Aunque en muchos escritores la frase «el hombre es lo que fue su infancia» es una verdad a puño por lo que ella significa para bien o para mal, en Mejía observamos que es reiterativo en el regreso a esa etapa, porque cree que en ella se gestó lo esencial de su vida y por eso se convierte en una estética del recuerdo cuando la enmarca con palabras. Algunos de sus cuentos y novelas testimonian los momentos de la edad primera: Bernardo en La tierra éramos nosotros ; los niños en los cuentos «El milagro» (1951), «El traje a cuadros» (1953), «Las manos en el rostro» (1959) y, en especial, el niño de la cabra, protagonista en Al pie de la ciudad ; también Lucía —que recuerda a la hermana del escritor muerta a los quince años— en La casa de las dos palamas ; José Miguel Pérez y Daniel, el hijo del enterrador, en El día señalado . Al respecto sostiene Mejía que
Volver sobre la familia es también una manera de volver sobre uno, porque está llena de desafíos a Dios y al diablo, llena de contradicciones; con las virtudes más acendradas y la locura también más exorbitada. Uno va a la infancia como quien va de paseo a un sitio conocido, a descubrir lo que no pudo ver en su momento. Eso me gusta porque es entrañable. (Escobar, 1997, p. 157)
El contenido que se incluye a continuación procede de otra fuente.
(** * mhealthx.io_data: reading and writing Synapse tables

    A shallow embedding of [mhealthx/io_data.py].  The five functions of
    the module are sequences of calls into two libraries: [pandas] (the
    in-memory table) and [synapseclient] (the remote table service).  The
    part of [pandas] the module touches is modelled on concrete data; the
    remote service is an arbitrary, history-dependent collaborator whose
    calls are logged. *)

From Stdlib Require Import ZArith Lia.
From stdpp Require Import base tactics option list strings gmap.

Local Open Scope string_scope.
Local Open Scope list_scope.
Local Open Scope Z_scope.

(** ** Python values and exceptions *)

(** The values [download_limit] may hold.  A float is kept as a fraction:
    no arithmetic is done on it. *)
Inductive pyval :=
| PyNone
| PyBool (b : bool)
| PyInt (n : Z)
| PyFloat (num : Z) (den : positive)
| PyStr (s : string).

Inductive pytype := NoneType | bool_t | int_t | float_t | str_t.

#[global] Instance pytype_eq_dec : EqDecision pytype.
Proof. solve_decision. Defined.

#[global] Instance pyval_eq_dec : EqDecision pyval.
Proof. solve_decision. Defined.

(** [type(v)]: the exact class of [v]; [type(True)] is [bool], not [int]. *)
Definition type (v : pyval) : pytype :=
  match v with
  | PyNone => NoneType
  | PyBool _ => bool_t
  | PyInt _ => int_t
  | PyFloat _ _ => float_t
  | PyStr _ => str_t
  end.

(** Exceptions.  [ClientError] stands for any exception raised inside a
    [synapseclient] call; the others are raised by Python and [pandas]. *)
Inductive exn :=
| KeyError (key : pyval)
| IndexError
| TypeError
| ValueError
| ClientError (msg : string).

Inductive outcome (A : Type) :=
| Ok (a : A)
| Raise (e : exn).
Arguments Ok {A} a.
Arguments Raise {A} e.

(** [range(n)] *)
Definition range (n : Z) : list Z := Z.of_nat <$> seq 0 (Z.to_nat n).

(** [range(v)] on a Python value: integers (and booleans, which are
    integers) are accepted, anything else is a [TypeError]. *)
Definition py_range (v : pyval) : outcome (list Z) :=
  match v with
  | PyInt n => Ok (range n)
  | PyBool b => Ok (range (if b then 1 else 0))
  | _ => Raise TypeError
  end.

(** Truth value of a string: [if username and password]. *)
Definition str_truthy (s : string) : bool :=
  match s with EmptyString => false | _ => true end.

(** A dictionary with string keys and string values ([fileinfo],
    [file_handle]). *)
Abbreviation dict := (gmap string string).

Definition dict_getitem (d : dict) (k : string) : outcome string :=
  match d !! k with
  | Some v => Ok v
  | None => Raise (KeyError (PyStr k))
  end.

(** Truth value of what [downloadTableFile] returns: [None] and the empty
    dictionary are false. *)
Definition dict_truthy (d : option dict) : bool :=
  match d with
  | None => false
  | Some m => negb (bool_decide (m = ∅))
  end.

(** [l[i]] by position, negative positions counting from the end. *)
Definition py_nth {A} (l : list A) (i : Z) : option A :=
  if bool_decide (0 ≤ i) then l !! Z.to_nat i
  else if bool_decide (0 ≤ Z.of_nat (length l) + i)
       then l !! Z.to_nat (Z.of_nat (length l) + i)
       else None.

(** ** The part of pandas the module uses

    The behaviour is that of the pandas the module was written for
    (2015): an integer key on a Series is a label first and, on an index
    that is not integer-typed, a position otherwise. *)

(** Row labels: integers (a default or renumbered index) or strings (the
    ["rowId_version"] labels of a query result). *)
Inductive label := LInt (z : Z) | LStr (s : string).

#[global] Instance label_eq_dec : EqDecision label.
Proof. solve_decision. Defined.

(** A cell: the missing marker, a number (a file handle identifier), or a
    string. *)
Inductive cell := NaN | Num (x : Z) | Str (s : string).

#[global] Instance cell_eq_dec : EqDecision cell.
Proof. solve_decision. Defined.

Record DataFrame := {
  df_index : list label;
  df_columns : list (string * list cell)
}.

Record Series := {
  s_index : list label;
  s_values : list cell
}.

(** [df.shape[0]] and [df.shape[1]] *)
Definition shape0 (df : DataFrame) : Z := Z.of_nat (length (df_index df)).
Definition shape1 (df : DataFrame) : Z := Z.of_nat (length (df_columns df)).

(** Column headers, in order. *)
Definition headers (df : DataFrame) : list string := (df_columns df).*1.

(** What [df[name]] gives: a Series when one column has that name, a
    DataFrame of the matching columns when several do. *)
Inductive selection :=
| ASeries (s : Series)
| AFrame (d : DataFrame).

(** [df[name]] *)
Definition df_getitem (df : DataFrame) (name : string) : outcome selection :=
  match filter (λ col, col.1 = name) (df_columns df) with
  | [] => Raise (KeyError (PyStr name))
  | [col] => Ok (ASeries {| s_index := df_index df; s_values := col.2 |})
  | cols => Ok (AFrame {| df_index := df_index df; df_columns := cols |})
  end.

(** [del df[name]]: every column of that name goes; [KeyError] if none. *)
Definition df_delitem (df : DataFrame) (name : string) : outcome DataFrame :=
  if bool_decide (name ∈ headers df)
  then Ok {| df_index := df_index df;
             df_columns := filter (λ col, col.1 ≠ name) (df_columns df) |}
  else Raise (KeyError (PyStr name)).

(** [df.index = labels]: the new index must have one label per row. *)
Definition df_set_index (df : DataFrame) (labels : list label) : outcome DataFrame :=
  if bool_decide (length labels = length (df_index df))
  then Ok {| df_index := labels; df_columns := df_columns df |}
  else Raise ValueError.

Definition is_LInt (l : label) : bool :=
  match l with LInt _ => true | LStr _ => false end.

(** An index pandas treats as integer-typed: non-empty, integers only. *)
Definition integer_index (idx : list label) : bool :=
  match idx with
  | [] => false
  | _ => forallb is_LInt idx
  end.

(** Positions of the index that carry label [l], counted from [p]. *)
Fixpoint positions_from (p : nat) (l : label) (idx : list label) : list nat :=
  match idx with
  | [] => []
  | l' :: idx' =>
      if bool_decide (l' = l) then p :: positions_from (S p) l idx'
      else positions_from (S p) l idx'
  end.

Definition positions (l : label) (idx : list label) : list nat :=
  positions_from 0 l idx.

(** What [series[i]] gives for an integer [i]: one cell, or the rows that
    share the label [i] (those rows of the parent Series). *)
Inductive picked :=
| Scalar (c : cell)
| Rows (parent : Series) (ps : list nat).

(** [series[i]] for an integer key.  The key is first looked up as a
    label.  When it is not a label: an integer-typed index raises
    [KeyError], any other index falls back to the position [i]. *)
Definition series_getitem (s : Series) (i : Z) : outcome picked :=
  match positions (LInt i) (s_index s) with
  | [] =>
      if integer_index (s_index s) then Raise (KeyError (PyInt i))
      else match py_nth (s_values s) i with
           | Some c => Ok (Scalar c)
           | None => Raise IndexError
           end
  | [p] =>
      match s_values s !! p with
      | Some c => Ok (Scalar c)
      | None => Raise IndexError
      end
  | ps => Ok (Rows s ps)
  end.

(** [column_data[irow]], where [column_data] is what [df[name]] gave.  On
    a DataFrame an integer key is looked up among the column names, which
    are strings. *)
Definition selection_getitem (sel : selection) (i : Z) : outcome picked :=
  match sel with
  | ASeries s => series_getitem s i
  | AFrame _ => Raise (KeyError (PyInt i))
  end.

Definition is_Str (c : cell) : bool :=
  match c with Str _ => true | _ => false end.

(** A column holding a string has dtype [object]. *)
Definition object_dtype (s : Series) : bool := existsb is_Str (s_values s).

(** [if np.isnan(x)]: the test of the missing marker.  A string is a
    [TypeError]; several rows give an array, whose truth value is a
    [ValueError] (a [TypeError] already when the dtype is [object]). *)
Definition np_isnan (x : picked) : outcome bool :=
  match x with
  | Scalar NaN => Ok true
  | Scalar (Num _) => Ok false
  | Scalar (Str _) => Raise TypeError
  | Rows parent _ => if object_dtype parent then Raise TypeError else Raise ValueError
  end.

(** [pd.concat(frames, axis=1)]: the columns of the frames side by side.
    Frames that all carry the index of the first one keep it as it is.
    Otherwise the rows are aligned by label on the union of the indexes
    (which needs every index free of duplicates) and the cells a frame
    has no row for are missing.  How pandas orders that union is left
    open: [union_indexes] is whatever it computes. *)
Section Concat.
Variable union_indexes : list (list label) → list label.

Definition reindex (idx : list label) (df : DataFrame) : list (string * list cell) :=
  (λ col : string * list cell,
     (col.1,
      (λ l, match positions l (df_index df) with
            | p :: _ => default NaN (col.2 !! p)
            | [] => NaN
            end) <$> idx)) <$> df_columns df.

Definition pd_concat_axis1 (frames : list DataFrame) : outcome DataFrame :=
  match frames with
  | [] => Raise ValueError
  | first :: rest =>
      if forallb (λ df, bool_decide (df_index df = df_index first)) rest
      then Ok {| df_index := df_index first;
                 df_columns := mjoin (df_columns <$> frames) |}
      else if forallb (λ df, bool_decide (NoDup (df_index df))) frames
      then let idx := union_indexes (df_index <$> frames) in
           Ok {| df_index := idx;
                 df_columns := mjoin (reindex idx <$> frames) |}
      else Raise ValueError
  end.
End Concat.

(** ** The Synapse client *)

(** [Column(name=..., columnType=...)] *)
Record Column := {
  col_name : string;
  col_columnType : string
}.

(** [Schema(name=..., columns=..., parent=...)], with the optional
    [includeRowIdAndRowVersion] argument when the caller passes it, and
    the identifier Synapse gives a stored schema. *)
Record Schema := {
  sch_name : string;
  sch_columns : list Column;
  sch_parent : string;
  sch_includeRowIdAndRowVersion : option bool;
  sch_id : option string
}.

(** What is passed to and returned by [syn.get] and [syn.store]. *)
Inductive entity :=
| ESchema (s : Schema)
| ETable (schema : entity) (values : DataFrame)
| ERowSet (columns : list Column) (schema : entity) (rows : list (list string)).

(** [Schema(name=..., columns=..., parent=...)] as the module builds it:
    not stored yet, [includeRowIdAndRowVersion] as the caller passes it. *)
Definition new_Schema (name : string) (columns : list Column) (parent : string)
    (includeRowIdAndRowVersion : option bool) : Schema :=
  {| sch_name := name; sch_columns := columns; sch_parent := parent;
     sch_includeRowIdAndRowVersion := includeRowIdAndRowVersion;
     sch_id := None |}.

(** [Row(r)] keeps the list of values [r]. *)
Definition Row (r : list string) : list string := r.

(** The calls the module makes on a [Synapse] object. *)
Inductive call :=
| Login (credentials : option (string * string))
| Get (id : string)
| TableQuery (query : string)
| DownloadTableFile (schema : entity) (rowId versionNumber : Z)
                    (column downloadLocation : string)
| ChunkedUploadFile (path : string)
| Store (obj : entity).

(** The calls made so far, oldest first. *)
Abbreviation history := (list call).

(** A call into the client returns a value or raises. *)
Inductive reply (A : Type) :=
| Done (a : A)
| Failed (msg : string).
Arguments Done {A} a.
Arguments Failed {A} msg.

(** The remote service seen through the client: what each call answers,
    given the calls made before it.  Nothing is assumed about the
    answers.  [tableQuery_reply] is the result set as
    [results.asDataFrame()] materialises it. *)
Record Synapse := {
  login_reply : history → option (string * string) → reply ();
  get_reply : history → string → reply entity;
  tableQuery_reply : history → string → reply DataFrame;
  downloadTableFile_reply :
    history → entity → Z → Z → string → string → reply (option dict);
  chunkedUploadFile_reply : history → string → reply dict;
  store_reply : history → entity → reply entity
}.

(** ** Computations: calls are logged, exceptions abort *)

Definition M (A : Type) : Type := history → outcome A * history.

#[global] Instance M_ret : MRet M := λ A a h, (Ok a, h).

#[global] Instance M_bind : MBind M := λ A B f m h,
  match m h with
  | (Ok a, h') => f a h'
  | (Raise e, h') => (Raise e, h')
  end.

(** A Python or pandas operation inside a computation. *)
Definition lift {A} (o : outcome A) : M A := λ h, (o, h).

(** A client call: it is logged, then answers. *)
Definition invoke {A} (c : call) (r : history → reply A) : M A := λ h,
  match r h with
  | Done a => (Ok a, h ++ [c])
  | Failed msg => (Raise (ClientError msg), h ++ [c])
  end.

(** [for x in xs: body], the loop carrying the state [s] it updates. *)
Fixpoint for_in {A S} (xs : list A) (body : A → S → M S) (s : S) : M S :=
  match xs with
  | [] => mret s
  | x :: xs' => s' ← body x s; for_in xs' body s'
  end.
Aún más, se diría que parte de la obra de Mejía es la búsqueda de lo que no pudo aprehender en aquella época primera, pero que le obsedió toda una vida, y las palabras apenas si rasguñaron tanta incertidumbre. Su primera novela muestra ese afán desesperado por saber algo de eso que no se dejaba asir, pero estaba allí. Los textos que le siguen ahondan en esos titubeos e interrogantes sobre la vida y la muerte, los dos ejes pendulares que sostienen todo y hacen más visceral el drama de vivir; mas no por eso se develan sus interrogantes, todo lo contrario, más se ocultan las respuestas que se intuyen. En razón a lo anterior, en el escritor la recuperación de ese pasado que lo mantiene en vilo se vuelve instinto y razón. A medida que avanza en años, se refugia más en los recuerdos que le generan tanta agonía y en los seres que marcaron su manera de ver la vida. Esto se observa en muchos de sus textos, incluso poemas, sobre todo, en su última novela, la nunca acabada Los invocados , suma de recuerdos y homenaje a los seres del pasado que portan como estigma un deje trágico, una postura escéptica y desgarrada ante el mundo.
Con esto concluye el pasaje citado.